Liverpool Care Pathway - The Werther Defectives

When the dots join up, do they not forge a link in a chain?

Lytic Cocktail/Demerol, Phenergan, and Thorazine (DPT)

The basis for the Wessex Guidelines and the Barton trials at Gosport which led to the development of the Liverpool Care Pathway, the EoLC Strategy and the Life Limitation Programme...?

This is Lytic Cocktail/Demerol, Phenergan, and Thorazine (DPT) -
Demerol (meperidine, an opiod) is a narcotic pain medicine used to treat moderate to severe pain.
Phenergan tablets and elixir contain the active ingredient promethazine, which is a type of medicine called a sedating antihistamine.
Chlorpromazine, a neuroleptic, (as chlorpromazine hydrochloride, abbreviated CPZ is marketed in the United States as Thorazine and elsewhereas Largactil or Megaphen.
Here, Fox News reports on possible links to Demerol in the death of Michael Jackson...
“Demerol has a tremendous amount of side effects,” Dr. Patrick Annello, an anesthesiologist and pain management specialist at St. Francis Hospital on Long Island told FOXNews.com. “It can cause rapid heart rate, arrhythmias — and given in high enough doses — it can cause respiratory depression or shallow breathing.”

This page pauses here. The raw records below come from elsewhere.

(** * The generation task pipeline of the drama backend

    A shallow embedding of the services that drive asynchronous generation
    jobs (storyboards, frame prompts, images, scene extraction, characters):
    [StoryboardService], [FramePromptService], [ImageGenerationService] and
    [ScriptGenerationService].

    The Go code is stateful: it talks to a relational store through an ORM,
    to a task registry, to text and image providers and to a logger.  All of
    that is written here as explicit state passing over a [World]; the answers
    of the collaborators that the services do not control (provider replies,
    storage failures) come from an [Env]. *)

From Stdlib Require Import ZArith String Ascii List Lia DecimalString.
From stdpp Require Import base gmap strings list.

Local Open Scope string_scope.
Local Open Scope Z_scope.

(** ** Go values *)

(** A Go [(T, error)] pair: either the value or the error's message. *)
Inductive Result (A : Type) : Type :=
| Ok (a : A)
| Err (e : string).
Arguments Ok {A} a.
Arguments Err {A} e.

(** How a Go function leaves: it returns, or a run-time panic unwinds it. *)
Inductive Exit (A : Type) : Type :=
| Returned (a : A)
| Panicked (msg : string).
Arguments Returned {A} a.
Arguments Panicked {A} msg.

Definition is_ok {A} (r : Result A) : bool :=
  match r with Ok _ => true | Err _ => false end.

Definition result_value {A} (r : Result A) : option A :=
  match r with Ok a => Some a | Err _ => None end.

Definition rbind {A B} (r : Result A) (k : A -> Result B) : Result B :=
  match r with Ok a => k a | Err e => Err e end.

Notation "'let?' x := r 'in' k" := (rbind r (fun x => k))
  (at level 10, x name, r at level 100, k at level 200).

Fixpoint rmap {A B} (f : A -> Result B) (l : list A) : Result (list B) :=
  match l with
  | [] => Ok []
  | a :: rest =>
      let? b := f a in
      let? bs := rmap f rest in
      Ok (b :: bs)
  end.

(** Go's [int] and [uint] on a 64-bit platform. *)
Definition int_bits : Z := 64.
Definition int_min : Z := - 2 ^ 63.
Definition int_max : Z := 2 ^ 63 - 1.
Definition uint_max : Z := 2 ^ 64 - 1.

(** Two's complement wrap-around of a mathematical integer into [int]. *)
Definition wrap_int (z : Z) : Z := (z + 2 ^ 63) mod 2 ^ 64 - 2 ^ 63.

Definition int_add (a b : Z) : Z := wrap_int (a + b).

(** Go's [/] on [int] truncates toward zero. *)
Definition int_div (a b : Z) : Z := wrap_int (Z.quot a b).

(** [len(x) == 0] and friends. *)
Definition len {A} (l : list A) : Z := Z.of_nat (length l).

Definition nl : string := String "010"%char EmptyString.

(** [strings.Join]. *)
Definition Join (parts : list string) (sep : string) : string :=
  String.concat sep parts.

(** [fmt.Sprintf("%d", n)]. *)
Definition sprint_d (n : Z) : string := NilZero.string_of_int (Z.to_int n).

Definition is_digit (c : ascii) : bool :=
  let n := nat_of_ascii c in (48 <=? n)%nat && (n <=? 57)%nat.

Definition digit_value (c : ascii) : Z := Z.of_nat (nat_of_ascii c) - 48.

Fixpoint parse_digits (s : string) (acc : Z) : option Z :=
  match s with
  | EmptyString => Some acc
  | String c rest =>
      if is_digit c then parse_digits rest (10 * acc + digit_value c) else None
  end.

(** [strconv.ParseUint(s, 10, bits)]: decimal digits only, no sign, not
    empty, and the value must fit [bits] bits. *)
Definition ParseUint (s : string) (bits : Z) : Result Z :=
  match s with
  | EmptyString => Err "strconv.ParseUint: invalid syntax"
  | _ =>
      match parse_digits s 0 with
      | None => Err "strconv.ParseUint: invalid syntax"
      | Some n =>
          if n <? 2 ^ bits then Ok n
          else Err "strconv.ParseUint: value out of range"
      end
  end.

(** How the store compares an integer key column with a string argument
    ([Where("id = ?", episodeID)], [First(&row, idString)]): the argument
    denotes the number it spells. *)
Definition sql_key (s : string) : option Z :=
  result_value (ParseUint s 64).

Definition key_is (s : string) (id : Z) : bool :=
  match sql_key s with Some n => n =? id | None => false end.

(** ** JSON as the decoder sees it

    [encoding/json] turns a document into typed Go values.  The syntax tree
    below is what the decoder walks; number literals are integers (a
    fractional literal is [JFrac], which no integer field accepts). *)
#[local] Unset Elimination Schemes.
Inductive json : Type :=
| JNull
| JBool (b : bool)
| JNum (n : Z)
| JFrac
| JStr (s : string)
| JArr (items : list json)
| JObj (fields : list (string * json)).
#[local] Set Elimination Schemes.

Definition lower_ascii (c : ascii) : ascii :=
  let n := nat_of_ascii c in
  if (65 <=? n)%nat && (n <=? 90)%nat then ascii_of_nat (n + 32) else c.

If he took other medications that are sedating – which pain medications usually are – in conjunction with Demerol, it can definitely cause shallow breathing and decreased oxygen levels, ultimately leading to respiratory arrest or heart attack, Anello said.
Amongst the mix of drugs that eventually took out the 'King of Pop', was there a lytic cocktail?

It is the combination of drugs - a neuroleptic, an opiod and an antihistamine - injected intravenously, that forms an apparent connecting link, from cocktail, to concoction, to the clinical protocol of treatment that is the Liverpool Care Pathway.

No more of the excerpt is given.